SE522391C2 - Crankcase and exhaust ventilation in a supercharged internal combustion engine - Google Patents

Abstract

A supercharged combustion engine including a cylinder block (1), a cylinder head (2) and a crankcase (3) containing oil, an induction air conduit (19, 21, 24) communicating with intake conduits (9) in the cylinder head. The induction air conduit is connected to a supercharging unit (23) and is provided with a throttle valve (26) downstream of the supercharging unit. A first evacuation conduit (40, 42) connects the crankcase, via a pressure regulator (45), to the induction air conduit (19) at a point downstream of the throttle valve for evacuation of blow-by gases from the crankcase. A second evacuation conduit (40, 43) connects the crankcase with the induction air conduit (24) at a point on the intake side of the supercharging unit. A device (29) for separating oil from the evacuated blow-by gas, at least one further evacuation conduit (46) connecting a collection container (47) or some other source of harmful emissions with the evacuation conduits and non-return valves (41, 44) in the first and second evacuation conduits (42, 43) prevent gases from flowing back into the crankcase.

Description

20 25 30 522 591? * “Oil mist has followed the blow-by gas out of the crankcase, through the evacuation line to the charger. This oil mist can condense and accumulate in the charging system and, depending on the amount of oil and the temperature, disturb the charging charge air cooler is the charging unit and the suction pipe risks the cooling ducts becoming clogged with oil, the system's function. In cases where a connected between with impaired function as a result.

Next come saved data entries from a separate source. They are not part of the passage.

(* ===== verification/Routing.v ===== *)
(** * Routing: routes and members of the hub

    [src/src/hub/routing.c] and the queue side of [src/src/hub/member.c].  Routes and
    members live at integer addresses so that the heaps, which sort pointers, can hold
    them; the children of a route are ordered by name, its members by address. *)

From Stdlib Require Import ZArith Lia.
From S2P Require Import Prelude Cstdlib Node Heap Message.
Import Cstdlib Node.
Import Message(MsgQueue, heap, h_store, MsgQueue_is_full, MsgQueue_add, MsgQueue_create, set_store).
Local Open Scope Z_scope.

Module Routing.

(** [bstrcmp]: signed characters, stopping behind a NUL both have; a NULL argument gives
    [SHRT_MIN] *)
Fixpoint bstrcmp_loop (a b : bytes) : Z :=
  match a, b with
  | [], [] => 0
  | _ :: _, [] => 1
  | [], _ :: _ => -1
  | x :: a', y :: b' =>
    if sv x - sv y =? 0 then
      if bool_decide (x = Byte.x00) then 0 else bstrcmp_loop a' b'
    else sv x - sv y
  end.

Definition SHRT_MIN : Z := -32768.

Definition bstrcmp (a b : option bytes) : Z :=
  match a, b with
  | Some a, Some b => bstrcmp_loop a b
  | _, _ => SHRT_MIN
  end.

Record Route := mkRoute {
  r_name : option bytes;
  r_is_internal_callback : bool;
  r_callback : Z;
  r_members : Heap.Heap;
  r_children : Heap.Heap
}.

Record Member := mkMember {
  mb_key : option bytes;
  mb_peer : Z;
  mb_queue : MsgQueue;
  mb_data : Z;
  mb_routes : Heap.Heap
}.

(** messages with their trees, routes, members, and the next free address *)
Record world := World {
  w_heap : heap;
  w_routes : gmap Z Route;
  w_members : gmap Z Member;
  w_next : Z
}.

Definition w_store (w : world) : store := h_store (w_heap w).
Definition put_store (st : store) (w : world) : world :=
  World (set_store st (w_heap w)) (w_routes w) (w_members w) (w_next w).
Definition put_heap (H : heap) (w : world) : world :=
  World H (w_routes w) (w_members w) (w_next w).
Definition put_route (p : Z) (r : Route) (w : world) : world :=
  World (w_heap w) (<[p := r]> (w_routes w)) (w_members w) (w_next w).
Definition put_member (p : Z) (m : Member) (w : world) : world :=
  World (w_heap w) (w_routes w) (<[p := m]> (w_members w)) (w_next w).

Definition get_route (w : world) (p : Z) : res Route := need BadPointer (w_routes w !! p).
Definition get_member (w : world) (p : Z) : res Member := need BadPointer (w_members w !! p).

Definition set_children (h : Heap.Heap) (r : Route) : Route :=
  mkRoute (r_name r) (r_is_internal_callback r) (r_callback r) (r_members r) h.
Definition set_members (h : Heap.Heap) (r : Route) : Route :=
  mkRoute (r_name r) (r_is_internal_callback r) (r_callback r) h (r_children r).
Definition set_callback (cb : Z) (r : Route) : Route :=
  mkRoute (r_name r) true cb (r_members r) (r_children r).
Definition set_routes (h : Heap.Heap) (m : Member) : Member :=
  mkMember (mb_key m) (mb_peer m) (mb_queue m) (mb_data m) h.
Definition set_queue (q : MsgQueue) (m : Member) : Member :=
  mkMember (mb_key m) (mb_peer m) q (mb_data m) (mb_routes m).

(** ** Names of routes *)

(** the address of the [Route child] on the stack of [Route_find_child] *)
Definition TEMP : Z := -1.

(** [((Route * )x)->name]; the pointers compared are live routes or the stack variable,
    whose name is [tmp] *)
Definition route_name (rs : gmap Z Route) (tmp : option bytes) (x : Z) : option bytes :=
  if x =? TEMP then tmp else rs !! x ≫= r_name.

Definition Route_children_compare (rs : gmap Z Route) (tmp : option bytes) : Heap.compare_fn :=
  fun x y => bstrcmp (route_name rs tmp x) (route_name rs tmp y).

(** the children of a route, with the comparison reading the names from [rs] *)
Definition with_compare (cmp : Heap.compare_fn) (h : Heap.Heap) : Heap.Heap :=
  Heap.mkHeap (Heap.last h) (Heap.size h) (Heap.members h) cmp.

Definition ROUTE_MAX_PATH : Z := 30.

Section Ops.
Context (sort : Heap.compare_fn -> list Z -> list Z).

(** [bfromcstr(name)] of NULL is NULL, which [assert_mem] does not accept *)
Definition Route_alloc (w : world) (par : option Z) (nm : option bytes) : res (Z * world) :=
  let r := w_next w in
  _ ← assert_ (bool_decide (nm <> None));
  let w := World (w_heap w) (w_routes w) (w_members w) (r + 1) in
  let w := put_route r (mkRoute (cstr <$> nm) false 0 (Heap.Heap_create None) (Heap.Heap_create None)) w in
  match par with
  | None => Ok (r, w)
  | Some p =>
    pr ← get_route w p;
    '(_, h) ← Heap.Heap_add sort (with_compare (Route_children_compare (w_routes w) None) (r_children pr)) r;
    Ok (r, put_route p (set_children h pr) w)
  end.

Definition Route_create_root (w : world) (nm : bytes) : res (Z * world) :=
  Route_alloc w None (Some nm).

(** [None] is NULL *)
Definition Route_find_child (w : world) (par : option Z) (element : option loc) : res (option Z) :=
  match par, element with
  | Some p, Some _ =>
    n ← load (w_store w) element;
    pr ← get_route w p;
    let kids := with_compare (Route_children_compare (w_routes w) (name n)) (r_children pr) in
    i ← Heap.Heap_find kids TEMP;
    if Heap.Heap_valid kids i then c ← Heap.Heap_elem kids i; Ok (Some c) else Ok None
  | _, _ => Ok None
  end.

Definition Route_add_child (w : world) (par : Z) (element : option loc) : res (Z * world) :=
  n ← load (w_store w) element;
  Route_alloc w (Some par) (name n).

(** [path] are the first [remaining] entries of the array *)
Fixpoint Route_add (w : world) (par : Z) (path : list loc) : res (option Z * world) :=
  match path with
  | [] => Ok (None, w)
  | element :: rest =>
    f ← Route_find_child w (Some par) (Some element);
    '(r, w) ← match f with
              | Some r => Ok (r, w)
              | None => Route_add_child w par (Some element)
              end;
    match rest with
    | [] => Ok (Some r, w)
    | _ => Route_add w r rest
    end
  end.

Definition Route_add_member (w : world) (route member : Z) : res (bool * world) :=
  r ← get_route w route;
  if r_is_internal_callback r then Ok (false, w)
  else
    '(_, h) ← Heap.Heap_add sort (r_members r) member;
    let w := put_route route (set_members h r) w in
    m ← get_member w member;
    '(_, h) ← Heap.Heap_add sort (mb_routes m) route;
    Ok (true, put_member member (set_routes h m) w).

(** a named group that is not an attribute *)
Definition is_word_group (n : Node) : bool :=
  bool_decide (type n = TYPE_GROUP) && bool_decide (name n <> None)
  && negb (bool_decide (bchar (name n) 0 = Byte.x40)).

(** the list that [SGLIB_LIST_MAP_ON_ELEMENTS] walks *)
Fixpoint siblings (fuel : nat) (st : store) (p : option loc) : res (list (loc * Node)) :=
  match fuel with
  | O => Fault NoFuel
  | S f =>
    match p with
    | None => Ok []
    | Some l => n ← load st p; rest ← siblings f st (sibling n); Ok ((l, n) :: rest)
    end
  end.

Definition children_of (st : store) (node : option loc) : res (list (loc * Node)) :=
  n ← load st node;
  siblings (S (size (nodes st))) st (child n).

(** the loop of [Route_extend_and_find]: the path, or a failed check *)
Fixpoint build_path (st : store) (kids : list (loc * Node)) (path : list loc) : option (list loc) * store :=
  match kids with
  | [] => (Some path, st)
  | (l, n) :: kids' =>
    let '(ok, st) := check st (zlen path <? ROUTE_MAX_PATH) in
    if ok : bool then build_path st kids' (if is_word_group n then path ++ [l] else path)
    else (None, st)
  end.

Definition Route_extend_and_find (w : world) (routes : Z) (according_to : option loc)
  : res (option Z * world) :=
  l ← need AssertFail according_to;
  kids ← children_of (w_store w) according_to;
  let '(path, st) := build_path (w_store w) kids [l] in
  let w := put_store st w in
  match path with
  | Some path => Route_add w routes path
  | None => Ok (None, w)
  end.

Definition Route_register (w : world) (routes : Z) (according_to : option loc) (member : Z)
  : res (bool * world) :=
  '(point, w) ← Route_extend_and_find w routes according_to;
  let '(ok, st) := check (w_store w) (bool_decide (point <> None)) in
  let w := put_store st w in
  match point with
  | Some point =>
    if negb ok then Ok (false, w) else
    '(added, w) ← Route_add_member w point member;
    let '(ok, st) := check (w_store w) added in
    Ok (ok, put_store st w)
  | None => Ok (false, w)
  end.

Definition Route_register_callback (w : world) (routes : Z) (according_to : option loc) (callback : Z)
  : res (bool * world) :=
  '(point, w) ← Route_extend_and_find w routes according_to;
  let '(ok, st) := check (w_store w) (bool_decide (point <> None)) in
  let w := put_store st w in
  match point with
  | Some point =>
    if negb ok then Ok (false, w) else
    r ← get_route w point;
    Ok (true, put_route point (set_callback callback r) w)
  | None => Ok (false, w)
  end.

(** the loop of [Route_find]; [i] counts the children seen *)
Fixpoint find_path (w : world) (kids : list (loc * Node)) (i : Z) (r : Z) : res (option Z * world) :=
  match kids with
  | [] => Ok (Some r, w)
  | (l, n) :: kids' =>
    let '(ok, st) := check (w_store w) (i <? ROUTE_MAX_PATH) in
    let w := put_store st w in
    if negb ok then Ok (None, w) else
    f ← (if is_word_group n then Route_find_child w (Some r) (Some l) else Ok (Some r));
    match f with
    | Some r => find_path w kids' (i + 1) r
    | None => Ok (None, w)
    end
  end.

Definition Route_find (w : world) (par : Z) (according_to : option loc) : res (option Z * world) :=
  f ← Route_find_child w (Some par) according_to;
  match f with
  | None => Ok (None, w)
  | Some r =>
    kids ← children_of (w_store w) according_to;
    find_path w kids 0 r
  end.

Definition Route_unregister (w : world) (routes : Z) (according_to : option loc) (member : Z)
  : res (bool * world) :=
  _ ← assert_ (bool_decide (according_to <> None));
  '(f, w) ← Route_find w routes according_to;
  match f with
  | Some p =>
    r ← get_route w p;
    '(_, h) ← Heap.Heap_delete (r_members r) member;
    let w := put_route p (set_members h r) w in
    m ← get_member w member;
    '(_, h) ← Heap.Heap_delete (mb_routes m) p;
    Ok (true, put_member member (set_routes h m) w)
  | None => Ok (false, w)
  end.

(** [HEAP_ITERATE(member->routes, ...)]: the member leaves every route of its list *)
Fixpoint leave_routes (w : world) (member : Z) (rs : list Z) : res world :=
  match rs with
  | [] => Ok w
  | p :: rs' =>
    r ← get_route w p;
    '(_, h) ← Heap.Heap_delete (r_members r) member;
    leave_routes (put_route p (set_members h r) w) member rs'
  end.

Definition Route_unregister_all (w : world) (member : Z) : res (bool * world) :=
  m ← get_member w member;
  w ← leave_routes w member (Heap.contents (mb_routes m));
  m ← get_member w member;
  Ok (true, put_member member (set_routes (Heap.Heap_clear (mb_routes m)) m) w).

(** ** Members *)

(** the waiting tasks are woken; no state of the member changes by that *)
Definition Member_send_msg (w : world) (member : Z) (msg : loc) : res (bool * world) :=
  m ← get_member w member;
  let '(ok, st) := check (w_store w) (negb (MsgQueue_is_full (mb_queue m))) in
  let w := put_store st w in
  if negb ok then Ok (false, w) else
  '(rc, q, H) ← MsgQueue_add (mb_queue m) (w_heap w) msg;
  let w := put_member member (set_queue q m) (put_heap H w) in
  let '(ok, st) := check (w_store w) rc in
  Ok (ok, put_store st w).

(** -1, or the number of deliveries *)
Fixpoint deliver_to (w : world) (ms : list Z) (msg : loc) (count : Z) : res (Z * world) :=
  match ms with
  | [] => Ok (count, w)
  | m :: ms' =>
    '(sent, w) ← Member_send_msg w m msg;
    let '(ok, st) := check (w_store w) sent in
    let w := put_store st w in
    if ok : bool then deliver_to w ms' msg (count + 1) else Ok (-1, w)
  end.

Definition Route_deliver (w : world) (route : Z) (msg : loc) : res (Z * world) :=
  r ← get_route w route;
  deliver_to w (Heap.contents (r_members r)) msg 0.

Definition MEMBER_MSG_QUEUE_LENGTH : Z := 30.

(** [key] is the exported public key of the peer *)
Definition Member_create (w : world) (peer : Z) (key : option bytes) : res (Z * world) :=
  q ← MsgQueue_create MEMBER_MSG_QUEUE_LENGTH;
  let m := w_next w in
  Ok (m, put_member m (mkMember key peer q 0 (Heap.Heap_create None))
           (World (w_heap w) (w_routes w) (w_members w) (m + 1))).
End Ops.

(** ** The end of a table *)

(** what a route owns; its structure goes with that of the root *)
Inductive part := PName | PMembers | PChildren.

#[global] Instance part_eq_dec : EqDecision part.
Proof. solve_decision. Defined.
#[global] Instance part_countable : Countable part.
Proof.
  apply (inj_countable' (fun p => match p with PName => 0 | PMembers => 1 | PChildren => 2 end)
                        (fun n => if n =? 0 then PName else if n =? 1 then PMembers else PChildren)).
  by intros [].
Defined.

(** what has been freed *)
Definition frees := gset (Z * part).

Definition live (x : Z) (p : part) (fr : frees) : res unit := if bool_decide ((x, p) ∈ fr) then Fault BadPointer else Ok tt.
Definition free_part (x : Z) (p : part) (fr : frees) : res frees := _ ← live x p fr; Ok ({[(x, p)]} ∪ fr).

(** [Heap_destroy(heap)]: the array and the heap go together *)
Definition Heap_destroy (x : Z) (p : part) (fr : frees) : res frees := free_part x p fr.

(** one turn of the loop, [rec] destroys the children of [c] *)
Definition destroy_child (rs : gmap Z Route) (rec : Z -> frees -> res frees) (p : Z) (acc : res frees) (c : Z) : res frees :=
  fr ← acc;
  _ ← live p PChildren fr;
  r ← need BadPointer (rs !! c);
  fr ← (if bool_decide (r_name r = None) then Ok fr else free_part c PName fr);
  fr ← Heap_destroy c PMembers fr;
  fr ← rec c fr;
  Heap_destroy c PChildren fr.

Fixpoint Route_destroy_children (fuel : nat) (rs : gmap Z Route) (p : Z) (fr : frees) : res frees :=
  match fuel with
  | O => Fault NoFuel
  | S f =>
    r ← need BadPointer (rs !! p);
    foldl (destroy_child rs (Route_destroy_children f rs) p) (Ok fr) (Heap.contents (r_children r))
  end.

(** [h_free] of the root takes everything attached below it along: the structures whose children have been freed *)
Definition Route_destroy (w : world) (routes : Z) : res world :=
  fr ← Route_destroy_children (S (size (w_routes w))) (w_routes w) routes ∅;
  r ← get_route w routes;
  fr ← (if bool_decide (r_name r = None) then Ok fr else free_part routes PName fr);
  fr ← Heap_destroy routes PMembers fr;
  fr ← Heap_destroy routes PChildren fr;
  Ok (World (w_heap w) (filter (fun xr => (xr.1, PChildren) ∉ fr) (w_routes w)) (w_members w) (w_next w)).

(** ** Printing *)

(** the lines of [Route_dump]: [i] counts the children of one route *)
Fixpoint Route_dump (fuel : nat) (rs : gmap Z Route) (p : Z) (indent : nat) : res (list (nat * Z * Z * option bytes * Z)) :=
  match fuel with
  | O => Fault NoFuel
  | S f =>
    r ← need BadPointer (rs !! p);
    '(_, out) ← foldl (fun acc c =>
      '(i, out) ← acc;
      cr ← need BadPointer (rs !! c);
      sub ← Route_dump f rs c (S indent);
      Ok (i + 1, out ++ (indent, c, i, r_name cr, Heap.Heap_count (r_members cr)) :: sub)) (Ok (0, [])) (Heap.contents (r_children r));
    Ok out
  end.

End Routing.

One way to get away from the problem of oil accumulation in the charging system is to connect the evacuation line after the throttle, but since there is often strong negative pressure, especially at low loads, there is a risk of an undesirably strong negative pressure in the crankcase. You can also not evacuate blow-by gases there when the engine is overcharged. A known way of solving the problem to at least some extent is to arrange two evacuation lines, one before the charging unit and one after the damper. It after the damper is connected to the intake pipe via a choke, which restricts flow to the intake pipe, and a non-return valve, which prevents flow in the direction from the intake pipe.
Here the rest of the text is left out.